Litigation is an expensive process which is why the courts encourage parties to try to settle their disputes. The Civil Procedure Rules (the court procedural rules that govern civil cases) set out the steps which the parties must take before proceedings are issued. These are known as “Pre-Action Protocols”. The aim of the Protocols is to encourage parties to try to settle their claims and avoid court proceedings if at all possible.
Even after proceedings have been issued the Court will expect the parties to continue to talk to each other to try to settle their dispute before the matter reaches trial. This process is known as Alternative Dispute Resolution (“ADR”). ADR can involve the parties and their legal representatives holding “without prejudice” discussions/meetings or it could be a more formal process whereby the parties appoint an independent mediator to assist them in negotiating their dispute to achieve a resolution.
The importance attached by the Court to ADR was highlighted in the recent case of Bristow v The Princess Alexander Hospital NHS Trust. That was a clinical negligence case which had settled but the parties could not agree on the amount of the Claimant’s costs which should be paid by the NHS Trust so the matter proceeded to detailed assessment, a process whereby the Court determines the amount of costs that the winning party is entitled to recover from the losing party.
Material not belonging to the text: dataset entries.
(* ===== verification/ResMgr.v ===== *)
(** * Resource manager ([src/main/res_manager.c], [src/main/cmdline_opts.h])

    The configuration: keys with arguments, from files with variables,
    conditionals and includes, and from the command line.  Printing is left
    out; [fatal] and [exit] end the program. *)

From Stdlib Require Import String.
From S2P Require Import Prelude CString.

Module ResMgr.
Import CString.

(** ** Results

    [Exit]: the program ends with a code; [Crash]: an access through [NULL]
    or outside of an array; [Fuel]: a loop is still running. *)
Inductive outcome (A : Type) := Done (a : A) | Exit (code : Z) | Crash | Fuel.
#[global] Arguments Done {A} a.
#[global] Arguments Exit {A} code.
#[global] Arguments Crash {A}.
#[global] Arguments Fuel {A}.

#[global] Instance outcome_bind : MBind outcome := fun A B f x =>
  match x with Done a => f a | Exit c => Exit c | Crash => Crash | Fuel => Fuel end.

Definition of_opt {A} (o : option A) : outcome A := match o with Some a => Done a | None => Crash end.

Definition fatal {A} : outcome A := Exit 1.

(** ** Resources *)

Record res_t := Res { key : str; dargs : list str }.

(** [head.first_res] *)
Definition table := list res_t.

Fixpoint find_res (k : str) (index : nat) (t : table) : option res_t :=
  match t with
  | [] => None
  | r :: t => if strcmp_eq (key r) k then match index with O => Some r | S i => find_res k i t end else find_res k index t
  end.

Definition res_present (k : str) (t : table) : bool := bool_decide (is_Some (find_res k 0 t)).

Definition get_str_res_ind (k : str) (index argnum : nat) (t : table) : option str :=
  res ← find_res k index t; dargs res !! argnum.

Definition get_str_res (k : str) (t : table) : option str := get_str_res_ind k 0 0 t.

(** ** Expansion of variables

    [strstr( src, "${" )]: the text before it, and after it *)
Fixpoint find_dollar (s : str) : option (str * str) :=
  if strncmp_eq (lit "${") s 2 then Some ([], drop 2 s) else
  match s with
  | [] => None
  | c :: r => '(a, b) ← find_dollar r; Some (c :: a, b)
  end.

(** The text before the variable, its name, the text behind the brace *)
Definition find_var (s : str) : option (str * str * str) :=
  '(a, b) ← find_dollar s;
  match strsep b 125 with (name, Some r) => Some (a, name, r) | (_, None) => None end.

Section Expand.
Context (t : table).

(** The loop over the arguments from [i] on; [rec] is [expand] one level
    deeper. *)
Fixpoint expand_args (rec : list Z -> nat -> str -> nat -> option (list Z)) (args : list str) (i : nat)
    (buf : list Z) (dest size : nat) : option (list Z) :=
  match args with
  | [] => Some buf
  | e :: args =>
      buf ← (if (i =? 0)%nat then Some buf else strncat0 buf dest (lit " ") size);
      l ← strlen buf dest;
      buf ← rec buf (dest + l)%nat e (size - l)%nat;
      expand_args rec args (S i) buf dest size
  end.

(** The loop over the variables of [src] *)
Fixpoint expand_loop (rec : list Z -> nat -> str -> nat -> option (list Z)) (fuel : nat)
    (buf : list Z) (dest : nat) (src : str) (size : nat) : option (list Z) :=
  match fuel with
  | O => None
  | S fuel =>
      match find_var src with
      | None => strncat0 buf dest src size
      | Some (pre, s, src) =>
          buf ← strncat0 buf dest pre size;
          match find_res s 0 t with
          | Some (Res _ (e :: es)) =>
              buf ← expand_args rec (e :: es) 0 buf dest size;
              expand_loop rec fuel buf dest src size
          | _ =>
              buf ← strncat0 buf dest (lit "${") size;
              buf ← strncat3 buf dest s (lit "}") size;
              expand_loop rec fuel buf dest src size
          end
      end
  end.

(** [expand( buf + dest, src, size )] with [nesting] at [10 - n] *)
Fixpoint expand (n : nat) (buf : list Z) (dest : nat) (src : str) (size : nat) : option (list Z) :=
  buf ← setc buf dest 0;
  match n with
  | O => strncat0 buf dest src size
  | S n => expand_loop (expand n) (S (length src)) buf dest src size
  end.

(** Expansion into a local array; what it holds before does not matter. *)
Definition expand_buf (size : nat) (src : str) : option str :=
  buf ← expand 10 (replicate size 0) 0 src size; Some (cstr buf).
End Expand.

(** ** Fields

    The state of the quotes ends or begins with each quote; quotes, white
    space and commas outside of quotes become zeros, and so does everything
    from a hash on. *)
Definition is_sep (c : Z) : bool := bool_decide (c ∈ [9; 10; 13; 44; 32]).

Fixpoint zero_out (cflag1 cflag2 : bool) (s : str) : str :=
  match s with
  | [] => []
  | c :: s =>
      let '(cflag1, c) := if negb cflag2 && (c =? 34) then (negb cflag1, 0) else (cflag1, c) in
      let '(cflag2, c) := if negb cflag1 && (c =? 39) then (negb cflag2, 0) else (cflag2, c) in
      if cflag1 || cflag2 then c :: zero_out cflag1 cflag2 s
      else if c =? 35 then 0 :: replicate (length s) 0
      else (if is_sep c then 0 else c) :: zero_out cflag1 cflag2 s
  end.

(** The field and what is behind it *)
Fixpoint next_field (s : str) : option (str * str) :=
  match s with
  | [] => None
  | c :: r => if c =? 0 then next_field r else Some (cstr s, drop (length (cstr s)) s)
  end.

Fixpoint fields_loop (fuel : nat) (s : str) : list str :=
  match fuel with
  | O => []
  | S fuel => match next_field s with None => [] | Some (f, s) => f :: fields_loop fuel s end
  end.

(** All fields that [next_field] gives one after the other *)
Definition fields (s : str) : list str := fields_loop (length s) s.

(** ** Keywords *)

Record parser_state_t := PState { in_if : Z; dummy_if : Z; skipping : Z }.

Definition st0 : parser_state_t := PState 0 0 0.

Definition keyw_do_if (st : parser_state_t) (flag : bool) : parser_state_t :=
  if skipping st =? 0 then PState (in_if st + 1) (dummy_if st) (if flag then 0 else 1)
  else PState (in_if st) (dummy_if st + 1) (skipping st + 1).

(** [next_field_] for each field, until one has [p] *)
Fixpoint any_field (t : table) (size : nat) (p : str -> bool) (fs : list str) : option bool :=
  match fs with
  | [] => Some false
  | f :: fs => s ← expand_buf t size f; if p s then Some true else any_field t size p fs
  end.

Definition ifeq_flag (t : table) (fs : list str) : option bool :=
  match fs with
  | [] => Some false
  | f :: fs => s1 ← expand_buf t 256 f; any_field t 256 (strcmp_eq s1) fs
  end.

(** [s && s\[0\] && s\[0\] != '$'] *)
Definition ifdef_flag (t : table) (fs : list str) : option bool :=
  match fs with
  | [] => Some false
  | f :: _ => s ← expand_buf t 256 f; Some match s with [] => false | c :: _ => negb (c =? 36) end
  end.

Definition endif (st : parser_state_t) : parser_state_t :=
  if dummy_if st =? 0 then PState (in_if st - 1) (dummy_if st) 0
  else PState (in_if st) (dummy_if st - 1) (skipping st - 1).

Definition keyw_endif (t : table) (fs : list str) (st : parser_state_t) : option parser_state_t :=
  e ← any_field t 256 (fun s => strncmp_eq s (lit "else") 4) fs;
  Some (if (e : bool) then
          if dummy_if st =? 0 then PState (in_if st) (dummy_if st) (if skipping st =? 0 then 1 else 0) else st
        else endif st).

Inductive keyword := Kinclude | Kecho | Kfail | Kifeq | Kifempty | Kifdef | Kendif.

(** [keywords]: [skip_interp], the word, the action *)
Definition keywords : list (bool * str * keyword) :=
  [(false, lit "include", Kinclude); (false, lit "echo", Kecho); (false, lit "fail", Kfail); (true, lit "ifeq", Kifeq);
   (true, lit "ifempty", Kifempty); (true, lit "ifndef", Kifempty); (true, lit "ifdef", Kifdef); (true, lit "}", Kendif)].

Fixpoint find_keyword (ks : list (bool * str * keyword)) (skip : bool) (field : str) : option keyword :=
  match ks with
  | [] => None
  | (si, w, k) :: ks => if (negb skip || si) && strcmp_eq field w then Some k else find_keyword ks skip field
  end.

Definition kAddHead : Z := 1.
Definition kAddTail : Z := 2.
Definition kAddSecure : Z := 4.

Definition multi_res : list str :=
  map lit ["netdev"; "blkdev"; "symfile"; "pseudofile"; "pseudofile_"; "@pseudofile"; "remap_key"; "remap_xkey"; "remap_vnckey";
           "macos_rompath"; "macos_rompath_"; "allow"; "deny"; "drivers"; "scsi_dev"; "pci_proxy_device"]%string.

(** [keyw_include], given what it does with a file *)
Definition keyw_include (include : str -> table -> outcome table) (t : table) (fs : list str) : outcome table :=
  match fs with [] => Done t | f :: _ => s ← of_opt (expand_buf t 128 f); include s t end.

Definition run_keyword (include : option (str -> table -> outcome table)) (k : keyword) (fs : list str)
    (st : parser_state_t) (t : table) : outcome (table * parser_state_t) :=
  match k with
  | Kinclude =>
      match include with
      | None => fatal
      | Some include => t ← keyw_include include t fs; Done (t, st)
      end
  | Kecho => Done (t, st)
  | Kfail => Exit 1
  | Kifeq => b ← of_opt (ifeq_flag t fs); Done (t, keyw_do_if st b)
  | Kifempty => b ← of_opt (ifdef_flag t fs); Done (t, keyw_do_if st (negb b))
  | Kifdef => b ← of_opt (ifdef_flag t fs); Done (t, keyw_do_if st b)
  | Kendif => st ← of_opt (keyw_endif t fs st); Done (t, st)
  end.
During detailed assessment there was a request that the parties should engage in mediation. However the NHS Trust refused to mediate because it claimed that the parties were “so far apart”.
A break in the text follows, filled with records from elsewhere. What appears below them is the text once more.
Lemma run_print inc rs : Forall good_res rs -> forall t, table_ok t -> single (t ++ rs) -> run_lines inc (map print_res rs) st0 t = Done (t ++ rs, st0).
Proof.
  induction 1 as [|r rs Hr _ IH]; intros t Ht Hs; [by rewrite app_nil_r|]. cbn [map run_lines].
  pose proof (print_res_fields r Hr) as Ef. pose proof Hr as (Hk & Ha & _).
  assert (Hok : Forall (fun f => nonul f /\ f <> []) (dargs r)) by (eapply list.Forall_impl; [exact Ha|]; intros a (? & ? & _); done).
  assert (E : do_add_res inc (print_res r) kAddTail st0 t = Done (0, t ++ [r], st0)).
  { unfold do_add_res. rewrite Ef. change (tst kAddTail kAddSecure) with false. cbn [skipping st0 Z.eqb negb].
    rewrite keyword_no_colon, add_line_good by assumption.
    assert (Ec : res_present (key r) t && negb (tst kAddTail kAddHead) && negb (bool_decide (key r ∈ multi_res)) = false).
    { destruct (res_present (key r) t) eqn:Ep; [|done]. cbn. apply negb_false_iff, bool_decide_eq_true. apply bool_decide_eq_true in Ep as [x Ex].
      destruct (decide (key r ∈ multi_res)) as [|Hn]; [done|]. destruct (find_res_second _ _ _ r rs Ex eq_refl) as [y Ey]. by rewrite (Hs _ Hn) in Ey. }
    rewrite Ec. change (tst kAddTail kAddTail) with true. cbn [mbind outcome_bind].
    assert (Em : map (fun f => take 255 (expand_ref t 10 f)) (dargs r) = dargs r).
    { clear - Ha. induction Ha as [|a l (_ & _ & _ & _ & Hv & Hl) _ IH]; [done|]. cbn [map]. by rewrite expand_plain, take_ge, IH by (assumption || lia). }
    rewrite Em. by destruct r. }
  rewrite E. cbn [mbind outcome_bind Z.eqb]. rewrite IH; [by rewrite <- app_assoc| |by rewrite <- app_assoc].
  apply Forall_app. split; [done|]. constructor; [|constructor]. split; [apply plain_nonul; by apply good_key_spec in Hk as [? _]|].
  eapply list.Forall_impl; [exact Hok|]. by intros ? [].
Qed.

(** C17: A table is read back from the file that lists its resources with
    quoted arguments, whatever characters these contain (hashes, commas,
    spaces, single quotes, semicolons), as long as they are not empty, hold no
    double quote, line end or variable, and fit the buffers. *)
Theorem print_parse file d fname t :
  file fname = Some (concat (map print_res t)) -> Forall good_res t -> single t ->
  parse_res_file file d fname kAddTail [] = Done t.
Proof.
  intros Ef Hg Hs.
  assert (E : parse_res_file file d fname kAddTail [] =
    ('(t, st) ← parse_lines (include_at file d) (S (length (concat (map print_res t)))) (concat (map print_res t)) kAddTail st0 [];
     if negb (in_if st =? 0) || negb (dummy_if st =? 0) then fatal else Done t)) by (destruct d; cbn [parse_res_file]; rewrite Ef; reflexivity).
  rewrite E, parse_lines_run; [rewrite run_print; [reflexivity|exact Hg|constructor|exact Hs]| |lia]. apply Forall_map. eapply list.Forall_impl; [exact Hg|]. apply print_res_line.
Qed.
This argument was wholly unattractive to the Court. It found that the NHS Trust had not given a valid reason why they had refused to engage in mediation (being “so far apart” was not sufficient justification) and it was satisfied that there should be a sanction for that refusal – the NHS Trust had to pay the Claimant’s costs of the detailed assessment proceedings on an “indemnity basis” for the whole of those proceedings and not just from the date when they had refused to mediate. Usually, the losing party would have to pay the winning party’s costs on the “standard” basis – any queries concerning the winning party’s costs are resolved in favour of the losing part. Under the indemnity basis any query is resolved in favour of the winning party, with the result that the winning party would recover far more of its costs.
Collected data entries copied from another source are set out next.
(* ===== verification/Blkdev.v ===== *)
(** * Disks to export ([src/drivers/disk/blkdev.c])

    The disks of the configuration are opened, inspected and kept in a list
    from which the drivers claim them.  A pointer to a [bdev_desc_t] is the
    number of its allocation; the descriptors that are open are part of the
    state. *)

From Stdlib Require Import String.
From S2P Require Import Prelude Qcow BlockDev CString DiskOpen ResMgr.

Module Blkdev.
Import BlockDev CString ResMgr.

Definition kDiskTypeUnknown : Z := 1.
Definition kDiskTypeHFSPlus : Z := 2.
Definition kDiskTypeHFS : Z := 4.
Definition kDiskTypeHFSX : Z := 8.
Definition kDiskTypeUFS : Z := 16.
Definition kDiskTypePartitioned : Z := 32.
Definition kDiskTypeRaw : Z := 64.
Definition kDiskTypeQCow : Z := 128.
Definition kDiskTypeDMG : Z := 256.

Definition BOOTSTRAP_SIZE_KB : Z := 20 * 1024.
Definition DESC_MAP_SIGNATURE : Z := 0x4552.
Definition HFS_PLUS_SIGNATURE : Z := 0x482b.
Definition HFS_SIGNATURE : Z := 0x4244.
Definition HFSX_SIGNATURE : Z := 0x4858.

Definition blk_opts : list opt_entry_t :=
  [(lit "-ro", 0); (lit "-rw", BF_ENABLE_WRITE); (lit "-force", BF_FORCE);
   (lit "-cdrom", BF_CD_ROM .| BF_WHOLE_DISK .| BF_REMOVABLE); (lit "-cd", BF_CD_ROM .| BF_WHOLE_DISK .| BF_REMOVABLE);
   (lit "-cdboot", BF_BOOT1 .| BF_BOOT); (lit "-boot", BF_BOOT); (lit "-boot1", BF_BOOT1 .| BF_BOOT);
   (lit "-whole", BF_WHOLE_DISK); (lit "-removable", BF_REMOVABLE);
   (lit "-drvdisk", BF_DRV_DISK .| BF_REMOVABLE); (lit "-ignore", BF_IGNORE)].

Inductive setup_type := kMacVolumes | kLinuxDisks.

(** ** The formats

    What [raw_open], [qcow_open] and [dmg_open] leave in the [bdev_desc_t] of
    an open descriptor: the device, its size in bytes, its flags.
    [qcow_backing] is the name of the backing file which [qcow_open] opens with
    [disk_open], if it comes to that; the descriptor it gets (-1 for none, or
    when it cannot be opened) is its second argument. *)
Class DiskFormats (D : Type) := {
  raw_open : Z -> D * Z;
  qcow_backing : Z -> option str;
  qcow_open : Z -> Z -> D * Z * Z;
  dmg_open : Z -> D * Z * Z
}.

Section Disks.
Context {D : Type} `{BlockDev D} `{DiskFormats D}.

(** The answers of the system to the [k]th [disk_open], the first bytes of an
    open file, the value of the uninitialised [ro_fallback] *)
Context (hosts : nat -> str -> DiskOpen.host) (head : Z -> list Z) (junk : nat -> bool).

(** [backing_hd] is that of the private state of a copy-on-write image, -1
    for the other formats. *)
Record bdev_desc_t := Bdev {
  bid : nat; fd : Z; flags : Z; bsize : Z; dev_name : str; vol_name : option str; priv_claimed : bool;
  backing_hd : Z; dev : D
}.
Definition set_flags v b :=
  Bdev (bid b) (fd b) v (bsize b) (dev_name b) (vol_name b) (priv_claimed b) (backing_hd b) (dev b).
Definition set_claimed v b :=
  Bdev (bid b) (fd b) (flags b) (bsize b) (dev_name b) (vol_name b) v (backing_hd b) (dev b).

Record blk := Blk {
  s_all_disks : list bdev_desc_t; next_id : nat; reserved : list DiskOpen.dev_entry_t; open_fds : list Z; nopen : nat
}.
Definition set_all v s := Blk v (next_id s) (reserved s) (open_fds s) (nopen s).
Definition set_fds v s := Blk (s_all_disks s) (next_id s) (reserved s) v (nopen s).

Fixpoint remove_fd (x : Z) (l : list Z) : list Z :=
  match l with [] => [] | y :: l => if y =? x then l else y :: remove_fd x l end.

Definition close (x : Z) (s : blk) : blk := set_fds (remove_fd x (open_fds s)) s.

Definition disk_open (name : str) (fl : Z) (ro silent : bool) (s : blk) : run (Z * option bool * blk) :=
  '(r, ro, rs) ← of_option (DiskOpen.disk_open (hosts (nopen s) name) name fl ro silent (reserved s));
  Ok (r, ro, Blk (s_all_disks s) (next_id s) rs (if r <? 0 then open_fds s else r :: open_fds s) (S (nopen s))).

(** ** Inspection *)

Definition ends_with (s t : str) : bool := strcmp_eq (drop (length s - length t) s) t.

(** [qcow_open] opens the backing file, always read-only. *)
Definition open_backing (x : Z) (s : blk) : run (Z * blk) :=
  match qcow_backing x with
  | None => Ok (-1, s)
  | Some name => '(y, _, s) ← disk_open name 0 (junk (nopen s)) false s; Ok (y, s)
  end.

(** The type, device, size and flags of the [bdev_desc_t], the descriptor of
    the backing file *)
Definition find_disk_type (x : Z) (name : str) (s : blk) : run (Z * (D * Z * Z) * Z * blk) :=
  let raw := (raw_open x, 0) in
  if negb (length (head x) =? 512)%nat then Ok (kDiskTypeUnknown, raw, -1, s)
  else if strncmp_eq name (lit "images/moldisk.dmg") 18 || strncmp_eq name (lit "images/moldiskX.dmg") 19 then
    Ok (kDiskTypeRaw, raw, -1, s)
  else if be_value (take 4 (head x)) =? Qcow.QCOW_MAGIC then
    '(y, s) ← open_backing x s; Ok (kDiskTypeQCow, qcow_open x y, y, s)
  else if (4 <? length name)%nat && ends_with name (lit ".dmg") then Ok (kDiskTypeDMG, dmg_open x, -1, s)
  else Ok (kDiskTypeRaw, raw, -1, s).

Definition be16 (i : nat) (l : list Z) : Z := be_value (take 2 (drop i l)).

(** The block at [block], if it can be read *)
Definition read_block (block : Z) (d : D) : run (option (list Z) * D) :=
  let '(_, d) := bd_seek block 0 d in
  '(r, _, l, d) ← bd_read [512] d;
  Ok (if r =? 512 then Some l else None, d).

(** The type, the name of the volume *)
Definition inspect_disk (type : Z) (d : D) : run (Z * option str * D) :=
  if type =? kDiskTypeUnknown then Ok (kDiskTypeUnknown, Some (lit "- Unknown -"), d) else
  '(b, d) ← read_block 0 d;
  match b with
  | None => Ok (kDiskTypeUnknown, None, d)
  | Some buf =>
      if be16 0 buf =? DESC_MAP_SIGNATURE then Ok (kDiskTypePartitioned, Some (lit "- Partioned -"), d) else
      '(b, d) ← read_block 2 d;
      match b with
      | None => Ok (kDiskTypeUnknown, None, d)
      | Some mdb =>
          let signature := be16 0 mdb in
          if signature =? HFS_PLUS_SIGNATURE then Ok (kDiskTypeHFSPlus, None, d)
          else if signature =? HFSX_SIGNATURE then Ok (kDiskTypeHFSX, None, d)
          else if signature =? HFS_SIGNATURE then
            let vname := cstr (take (Z.to_nat (be_value (take 1 (drop 36 mdb)))) (drop 37 mdb)) in
            Ok (if be16 124 mdb =? HFS_PLUS_SIGNATURE then kDiskTypeHFSPlus else kDiskTypeHFS, Some vname, d)
          else Ok (kDiskTypeUnknown, None, d)
      end
  end.

(** ** Registering *)

Definition register_disk (d : D) (hd bf : Z) (name : str) (vol : option str) (x fl blocks : Z) (s : blk) : blk :=
  Blk (Bdev (next_id s) x (bf .| fl) (512 * u32 blocks) name vol false hd d :: s_all_disks s) (S (next_id s))
    (reserved s) (open_fds s) (nopen s).

Definition no_write (fl : Z) : Z := fl .& not32 BF_ENABLE_WRITE.

(** Whether the disk is refused *)
Definition refused (type fl size : Z) (constructed : bool) : bool :=
  (if tst type (kDiskTypeHFSPlus .| kDiskTypeHFSX .| kDiskTypeHFS .| kDiskTypeUFS) then false
   else if tst type kDiskTypePartitioned then constructed
   else negb (tst fl BF_FORCE)) ||
  (tst fl BF_ENABLE_WRITE && tst type (kDiskTypeHFSPlus .| kDiskTypeHFS) &&
   (size / 1024 <? BOOTSTRAP_SIZE_KB) && negb (tst fl BF_FORCE)).

(** The allocation succeeds.  A refused disk is freed after [close] of its
    descriptor, without [dev->close]. *)
Definition open_mac_disk (name : str) (fl : Z) (constructed : bool) (s : blk) : run (Z * blk) :=
  let ro_fallback := junk (nopen s) in
  '(x, ro, s) ← disk_open name fl ro_fallback constructed s;
  if x <? 0 then Ok (-1, s) else
  '(type, (d, size, bf), hd, s) ← find_disk_type x name s;
  '(type2, vol, d) ← inspect_disk type d;
  let fl := if default ro_fallback ro then no_write fl else fl in
  if refused (type .| type2) fl size constructed then Ok (-1, close x s)
  else Ok (0, register_disk d hd bf name vol x fl (size / 512) s).

(** The partitions [i] and up, [n] of them *)
Fixpoint open_parts (n : nat) (i : Z) (name : str) (fl : Z) (s : blk) : run blk :=
  match n with
  | O => Ok s
  | S n => '(_, s) ← open_mac_disk (name ++ dec i) fl true s; open_parts n (i + 1) name fl s
  end.

(** A whole disk of [dev_list] *)
Definition whole_dev (name : str) : bool :=
  existsb (fun p => strncmp_eq p name (length p) && (length name =? length p + 1)%nat) [lit "/dev/sd"; lit "/dev/hd"].

Definition setup_mac_disk (name : str) (fl : Z) (s : blk) : run blk :=
  if negb (tst fl BF_WHOLE_DISK) && whole_dev name then
    open_parts 31 1 name ((fl .| BF_SUBDEVICE) .& not32 BF_FORCE) s
  else '(_, s) ← open_mac_disk name fl false s; Ok s.

Definition setup_linux_disk (name : str) (fl : Z) (s : blk) : run blk :=
  '(x, ro, s) ← disk_open name fl false false s;
  if x <? 0 then Ok s else
  let fl := if default false ro then no_write fl else fl in
  let '(d, size) := raw_open x in
  Ok (register_disk d (-1) 0 name None x fl (size / 512) s).

(** ** Setting up *)

(** The loop over the resources from index [i] on; [ro] is [ro_fallback]. *)
Fixpoint setup_loop (fuel i : nat) (res_name : str) (type : setup_type) (ro : bool) (t : table) (s : blk) : run blk :=
  match fuel with
  | O => BlockDev.Fuel
  | S fuel =>
      match get_str_res_ind res_name i 0 t with
      | None => Ok s
      | Some name =>
          fl ← (match parse_res_options res_name i 1 blk_opts t with Done fl => Ok fl | _ => BlockDev.Fuel end);
          if tst fl BF_IGNORE then setup_loop fuel (S i) res_name type ro t s
          else if tst fl BF_CD_ROM then
            let fl := no_write fl in
            '(x, ro2, s) ← disk_open name fl ro false s;
            let ro := default ro ro2 in
            if x <? 0 then setup_loop fuel (S i) res_name type ro t s
            else let '(d, _) := raw_open x in
                 setup_loop fuel (S i) res_name type ro t (register_disk d (-1) 0 name (Some (lit "CD/DVD")) x fl 0 s)
          else
            s ← match type with kMacVolumes => setup_mac_disk name fl s | kLinuxDisks => setup_linux_disk name fl s end;
            setup_loop fuel (S i) res_name type ro t s
      end
  end.

(** With a disk to boot from first, the others are not booted from. *)
Definition boot_override (l : list bdev_desc_t) : list bdev_desc_t :=
  if existsb (fun b => tst (flags b) BF_BOOT1) l
  then map (fun b => if tst (flags b) BF_BOOT1 then b else set_flags (flags b .& not32 BF_BOOT) b) l
  else l.

Definition setup_disks (res_name : str) (type : setup_type) (t : table) (s : blk) : run blk :=
  s ← setup_loop (S (length t)) 0 res_name type false t s;
  Ok (set_all (boot_override (s_all_disks s)) s).

Definition blkdev_init (mac linux : bool) (t : table) (s : blk) : run blk :=
  s ← (if mac then s ← setup_disks (lit "blkdev_mol") kMacVolumes t s; setup_disks (lit "blkdev") kMacVolumes t s else Ok s);
  if linux then setup_disks (lit "blkdev") kLinuxDisks t s else Ok s.

(** ** The interface for the drivers *)

(** The disks behind a pointer, with [NULL] all of them *)
Fixpoint behind (p : nat) (l : list bdev_desc_t) : list bdev_desc_t :=
  match l with [] => [] | b :: l => if (bid b =? p)%nat then l else behind p l end.

Definition bdev_get_next_volume (last : option nat) (s : blk) : option nat :=
  bid <$> list_find (fun b => priv_claimed b = false) (match last with Some p => behind p (s_all_disks s) | None => s_all_disks s end)
    ≫= (fun x => Some x.2).

(** [None] when the disk is not in the list: a write through [NULL] *)
Fixpoint claim (p : nat) (l : list bdev_desc_t) : option (list bdev_desc_t) :=
  match l with [] => None | b :: l => if (bid b =? p)%nat then Some (set_claimed true b :: l) else cons b <$> claim p l end.

Definition bdev_claim_volume (p : nat) (s : blk) : run blk := l ← of_option (claim p (s_all_disks s)); Ok (set_all l s).

Fixpoint unlink (p : nat) (l : list bdev_desc_t) : option (bdev_desc_t * list bdev_desc_t) :=
  match l with
  | [] => None
  | b :: l => if (bid b =? p)%nat then Some (b, l) else '(x, l) ← unlink p l; Some (x, b :: l)
  end.

(** [dev->close]: [qcow_close] closes the backing file; [dmg_close] frees
    memory only, a raw disk has none. *)
Definition dev_close (b : bdev_desc_t) (s : blk) : blk := if backing_hd b =? -1 then s else close (backing_hd b) s.

Definition bdev_close_volume (p : nat) (s : blk) : blk :=
  match unlink p (s_all_disks s) with
  | None => s
  | Some (b, l) =>
      let s := dev_close b (set_all l s) in
      if fd b =? -1 then s else close (fd b) s
  end.

Fixpoint blkdev_cleanup (fuel : nat) (s : blk) : run blk :=
  match fuel with
  | O => BlockDev.Fuel
  | S fuel =>
      match list_find (fun b => priv_claimed b = false) (s_all_disks s) with
      | None => Ok s
      | Some (_, b) => blkdev_cleanup fuel (bdev_close_volume (bid b) s)
      end
  end.

End Disks.
End Blkdev.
Although this case related to costs proceedings, it applies to litigation in general. It is clear that the courts will punish those who fail to attempt ADR. Often the reasons for refusing are the costs associated with mediation, especially when it is considered that a settlement is unlikely to be reached. However, in light of the above case the question which litigants will need to consider is whether the costs of attempting mediation outweigh the potential costs of refusing to do so.